DATA EXTRACTS Start Marker

(* ===== verification/Resolver.v ===== *)
(** * [pkg/providers/amifamily]: launch template resolution

    [resolver.go], [bootstrap.go] and the [UserData] methods of the families: the instance
    types of a launch are grouped by the image and the node configuration they need, and
    each group becomes a launch template per capacity reservation.  Bootstrappers are the
    values the methods build; rendering them as scripts is not modelled.  Resource
    expressions are evaluated by [Kubelet.resolve_map], which
    [Kubelet.ResolveResourceMap_spec] shows to be what the cached evaluation returns.  The
    NodeClass is state: its metadata options are shared with the templates by pointer. *)
From stdpp Require Import sorting.
From S2P Require Import Prelude GoStd AwsErrors ApiV1 Quantities Scheduling Filters Compatibility InstanceTypes AmiFamily Kubelet.

(** ** Resource maps as text *)

Definition resource_entry (m : gmap string string) (k : string) : string := k +:+ "=" +:+ (m !!! k).
Definition serializeResourceMap (m : gmap string string) : string :=
  if decide (m = ∅) then ""
  else Join (resource_entry m <$> merge_sort String.le (map_to_list m).*1) ",".

(** [None] is a nil map. *)
Definition add_part (res : gmap string string) (part : string) : gmap string string :=
  match Cut part "=" with Some (k, v) => <[k := v]> res | None => res end.
Definition deserializeResourceMap (s : string) : option (gmap string string) :=
  if decide (s = "") then None else Some (foldl add_part ∅ (Split s ",")).

(** ** The version of a Bottlerocket image *)

Definition first_nonempty (l : list string) : string := default "" (Find (λ s, bool_decide (s ≠ "")) l).

Definition getVersionFromAlias (terms : list AMISelectorTerm) : string :=
  default "" (head (omap (λ term,
    if decide (ast_Alias term = "") then None
    else match Split (ast_Alias term) "@" with [_; version] => Some version | _ => None end) terms)).

Definition extractVersionFromName (name : string) : string :=
  default "" (Find (λ part, HasPrefix part "v" && Contains part ".") (Split name "-")).

Definition getVersionFromName (terms : list AMISelectorTerm) : string :=
  first_nonempty ((λ term, if decide (ast_Name term = "") then "" else extractVersionFromName (ast_Name term))
                  <$> terms).

Definition is_bottlerocket (ami : AMI) : bool :=
  bool_decide (ami_Name ami ≠ "") && Contains (ami_Name ami) "bottlerocket".
Definition findVersionByID (amis : list AMI) (id : string) : string :=
  match Find (λ ami, bool_decide (ami_ID ami = id) && is_bottlerocket ami) amis with
  | Some ami => extractVersionFromName (ami_Name ami)
  | None => ""
  end.
Definition getVersionFromID (amis : list AMI) (terms : list AMISelectorTerm) : string :=
  first_nonempty ((λ term, if decide (ast_ID term = "") then "" else findVersionByID amis (ast_ID term))
                  <$> terms).
Definition getVersionFromResolvedAMIs (amis : list AMI) : string :=
  first_nonempty ((λ ami, if is_bottlerocket ami then extractVersionFromName (ami_Name ami) else "") <$> amis).

Definition resolveAMIVersion (terms : list AMISelectorTerm) (amis : list AMI) : string :=
  first_nonempty [getVersionFromAlias terms; getVersionFromName terms; getVersionFromID amis terms;
                  getVersionFromResolvedAMIs amis].

(** [version.SupportsDefaultBind] *)
Definition SupportsDefaultBind (amiVersion : string) : bool :=
  if decide (amiVersion = "") then false
  else if decide (amiVersion = "latest") then true
  else match Split (TrimLeft amiVersion "v") "." with
       | major :: minor :: _ :: _ =>
           match Atoi major, Atoi minor with
           | Some major, Some minor => bool_decide (1 < major ∨ (major = 1 ∧ 46 ≤ minor))
           | _, _ => false
           end
       | _ => false
       end.

(** ** Data *)

Abbreviation NodeClass := (EC2NodeClass Z) (only parsing).

(** [corev1.Taint], and [karpv1.UnregisteredNoExecuteTaint]. *)
Record Taint := { t_Key : string; t_Value : string; t_Effect : string }.
Definition UnregisteredNoExecuteTaint : Taint :=
  {| t_Key := "karpenter.sh/unregistered"; t_Value := ""; t_Effect := "NoExecute" |}.
Definition MatchTaint (t u : Taint) : bool :=
  bool_decide (t_Key t = t_Key u ∧ t_Effect t = t_Effect u).

(** [net.IP]: its text, and whether [To4] is not nil. *)
Record IP := { ip_String : string; ip_To4 : bool }.

(** [amifamily.Options] *)
Record Options := {
  o_ClusterName : string;
  o_ClusterEndpoint : string;
  o_ClusterCIDR : option string;
  o_InstanceProfile : string;
  o_CABundle : option string;
  o_InstanceStorePolicy : option string;
  o_AMISelectorTerms : list AMISelectorTerm;
  o_AMIs : list AMI;
  o_SecurityGroups : list SecurityGroup;
  o_Tags : gmap string string;
  o_Labels : gmap string string;
  o_KubeDNSIP : option IP;
  o_AssociatePublicIPAddress : option bool;
  o_IPPrefixCount : option Z;
  o_NodeClassName : string;
}.

(** [bootstrap.Options], the fields some family sets. *)
Record BootstrapOptions := {
  bo_ClusterName : string;
  bo_ClusterEndpoint : string;
  bo_ClusterCIDR : option string;
  bo_KubeletConfig : ParsedKubeletConfig;
  bo_UnparsedKubeletConfig : KubeletConfiguration;
  bo_Taints : list Taint;
  bo_Labels : gmap string string;
  bo_CABundle : option string;
  bo_CustomUserData : option string;
  bo_InstanceStorePolicy : option string;
}.

Inductive Bootstrapper :=
  | EKS (o : BootstrapOptions)
  | Nodeadm (o : BootstrapOptions)
  | Bottlerocket (o : BootstrapOptions) (EnableDefaultMountPaths : bool)
  | Windows (o : BootstrapOptions)
  | Custom (CustomUserData : option string).

(** The [UserData] methods: AL2023 alone gets the cluster CIDR, Windows gets neither the raw
    configuration nor the instance store policy. *)
Definition Family_UserData (f : Family) (opts : Options) (kubelet : ParsedKubeletConfig)
    (raw : KubeletConfiguration) (taints : list Taint) (labels : gmap string string)
    (customUserData : option string) : Bootstrapper :=
  let o cidr raw policy :=
    {| bo_ClusterName := o_ClusterName opts; bo_ClusterEndpoint := o_ClusterEndpoint opts;
       bo_ClusterCIDR := cidr; bo_KubeletConfig := kubelet; bo_UnparsedKubeletConfig := raw;
       bo_Taints := taints; bo_Labels := labels; bo_CABundle := o_CABundle opts;
       bo_CustomUserData := customUserData; bo_InstanceStorePolicy := policy |} in
  match f with
  | FamilyAL2 => EKS (o None raw (o_InstanceStorePolicy opts))
  | FamilyAL2023 => Nodeadm (o (o_ClusterCIDR opts) raw (o_InstanceStorePolicy opts))
  | FamilyBottlerocket =>
      Bottlerocket (o None raw (o_InstanceStorePolicy opts))
        (SupportsDefaultBind (resolveAMIVersion (o_AMISelectorTerms opts) (o_AMIs opts)))
  | FamilyWindows => Windows (o None ∅ None)
  | FamilyCustom => Custom customUserData
  end.

Definition DefaultMetadataOptions (opts : Options) : MetadataOptions :=
  {| HTTPEndpoint := Some "disabled";
     HTTPProtocolIPv6 := Some match o_KubeDNSIP opts with
                              | Some ip => if ip_To4 ip then "disabled" else "enabled"
                              | None => "disabled"
                              end;
     HTTPPutResponseHopLimit := Some 2; HTTPTokens := Some "required" |}.

(** [amifamily.LaunchTemplate]; the options are shared. *)
Record ResolvedTemplate `{SchedulingTypes} := {
  rt_Options : Options;
  rt_UserData : Bootstrapper;
  rt_BlockDeviceMappings : list (BlockDeviceMapping Z);
  rt_MetadataOptions : MetadataOptions;
  rt_CPUOptions : option CPUOptions;
  rt_AMIID : string;
  rt_InstanceTypes : list InstanceType;
  rt_DetailedMonitoring : bool;
  rt_EFACount : Z;
  rt_EnclaveEnabled : bool;
  rt_NetworkInterfaces : list ResolvedNetworkInterface;
  rt_CapacityType : string;
  rt_CapacityReservationID : string;
  rt_CapacityReservationType : string;
  rt_CapacityReservationInterruptible : bool;
  rt_Tenancy : string;
  rt_PlacementGroupID : string;
  rt_PlacementGroupPartition : Z;
  rt_Zone : string;
  rt_ConnectionTracking : option ConnectionTracking;
}.

(** The grouping key: EFA count, pods, the two serialized resource maps, and the
    reservations with their type and interruptibility. *)
Record launchTemplateParams := {
  efaCount : Z;
  maxPods : Z;
  resolvedKubeReserved : string;
  resolvedSystemReserved : string;
  reservationIDs : string;
  reservationType : string;
  reservationInterruptible : bool;
}.
#[export] Instance launchTemplateParams_eq_dec : EqDecision launchTemplateParams.
Proof. solve_decision. Defined.
#[export] Program Instance launchTemplateParams_countable : Countable launchTemplateParams :=
  inj_countable'
    (λ p, (efaCount p, maxPods p, resolvedKubeReserved p, resolvedSystemReserved p,
           reservationIDs p, reservationType p, reservationInterruptible p))
    (λ '(a, b, c, d, e, f, g),
       {| efaCount := a; maxPods := b; resolvedKubeReserved := c; resolvedSystemReserved := d;
          reservationIDs := e; reservationType := f; reservationInterruptible := g |}) _.
Next Obligation. by intros []. Qed.

(** ** Changes of records *)

Definition with_maxPods (n : Z) (c : ParsedKubeletConfig) : ParsedKubeletConfig :=
  {| ClusterDNS := ClusterDNS c; pk_MaxPods := Some (IntVal n); PodsPerCore := PodsPerCore c;
     SystemReserved := SystemReserved c; KubeReserved := KubeReserved c;
     EvictionHard := EvictionHard c; EvictionSoft := EvictionSoft c;
     EvictionSoftGracePeriod := EvictionSoftGracePeriod c;
     EvictionMaxPodGracePeriod := EvictionMaxPodGracePeriod c;
     ImageGCHighThresholdPercent := ImageGCHighThresholdPercent c;
     ImageGCLowThresholdPercent := ImageGCLowThresholdPercent c; CPUCFSQuota := CPUCFSQuota c |}.
Definition with_reserved (kube system : gmap string string) (c : ParsedKubeletConfig) : ParsedKubeletConfig :=
  {| ClusterDNS := ClusterDNS c; pk_MaxPods := pk_MaxPods c; PodsPerCore := PodsPerCore c;
     SystemReserved := system; KubeReserved := kube;
     EvictionHard := EvictionHard c; EvictionSoft := EvictionSoft c;
     EvictionSoftGracePeriod := EvictionSoftGracePeriod c;
     EvictionMaxPodGracePeriod := EvictionMaxPodGracePeriod c;
     ImageGCHighThresholdPercent := ImageGCHighThresholdPercent c;
     ImageGCLowThresholdPercent := ImageGCLowThresholdPercent c; CPUCFSQuota := CPUCFSQuota c |}.
Definition with_clusterDNS (dns : list string) (c : ParsedKubeletConfig) : ParsedKubeletConfig :=
  {| ClusterDNS := dns; pk_MaxPods := pk_MaxPods c; PodsPerCore := PodsPerCore c;
     SystemReserved := SystemReserved c; KubeReserved := KubeReserved c;
     EvictionHard := EvictionHard c; EvictionSoft := EvictionSoft c;
     EvictionSoftGracePeriod := EvictionSoftGracePeriod c;
     EvictionMaxPodGracePeriod := EvictionMaxPodGracePeriod c;
     ImageGCHighThresholdPercent := ImageGCHighThresholdPercent c;
     ImageGCLowThresholdPercent := ImageGCLowThresholdPercent c; CPUCFSQuota := CPUCFSQuota c |}.

Definition without_ipv6 (m : MetadataOptions) : MetadataOptions :=
  {| HTTPEndpoint := HTTPEndpoint m; HTTPProtocolIPv6 := None;
     HTTPPutResponseHopLimit := HTTPPutResponseHopLimit m; HTTPTokens := HTTPTokens m |}.
Definition with_metadata (m : option MetadataOptions) (nc : NodeClass) : NodeClass :=
  let s := Spec nc in
  {| nc_Name := nc_Name nc; nc_UID := nc_UID nc; nc_Generation := nc_Generation nc;
     nc_DeletionTimestamp := nc_DeletionTimestamp nc; nc_Annotations := nc_Annotations nc;
     Spec :=
       {| SubnetSelectorTerms := SubnetSelectorTerms s;
          SecurityGroupSelectorTerms := SecurityGroupSelectorTerms s;
          CapacityReservationSelectorTerms := CapacityReservationSelectorTerms s;
          PlacementGroupSelector_ := PlacementGroupSelector_ s;
          AssociatePublicIPAddress := AssociatePublicIPAddress s; IPPrefixCount := IPPrefixCount s;
          AMISelectorTerms := AMISelectorTerms s; AMIFamily_ := AMIFamily_ s; UserData := UserData s;
          Role := Role s; InstanceProfile_ := InstanceProfile_ s; Tags := Tags s; Kubelet := Kubelet s;
          BlockDeviceMappings_ := BlockDeviceMappings_ s;
          InstanceStorePolicy_ := InstanceStorePolicy_ s; NetworkInterfaces_ := NetworkInterfaces_ s;
          DetailedMonitoring := DetailedMonitoring s; MetadataOptions_ := m;
          EnclaveOptions_ := EnclaveOptions_ s; ConnectionTracking_ := ConnectionTracking_ s;
          Context_ := Context_ s; CPUOptions_ := CPUOptions_ s |};
     Status := Status nc |}.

DATA EXTRACTS End Marker

### TO DO
Using the entries above, give back exactly the line containing "first_nonempty [getVersionFromAlias terms;", the line containing "minor :: _ :: _ =>", and every line between them, and nothing else.

### EXERCISE RESPONSE
  first_nonempty [getVersionFromAlias terms; getVersionFromName terms; getVersionFromID amis terms;
                  getVersionFromResolvedAMIs amis].

(** [version.SupportsDefaultBind] *)
Definition SupportsDefaultBind (amiVersion : string) : bool :=
  if decide (amiVersion = "") then false
  else if decide (amiVersion = "latest") then true
  else match Split (TrimLeft amiVersion "v") "." with
       | major :: minor :: _ :: _ =>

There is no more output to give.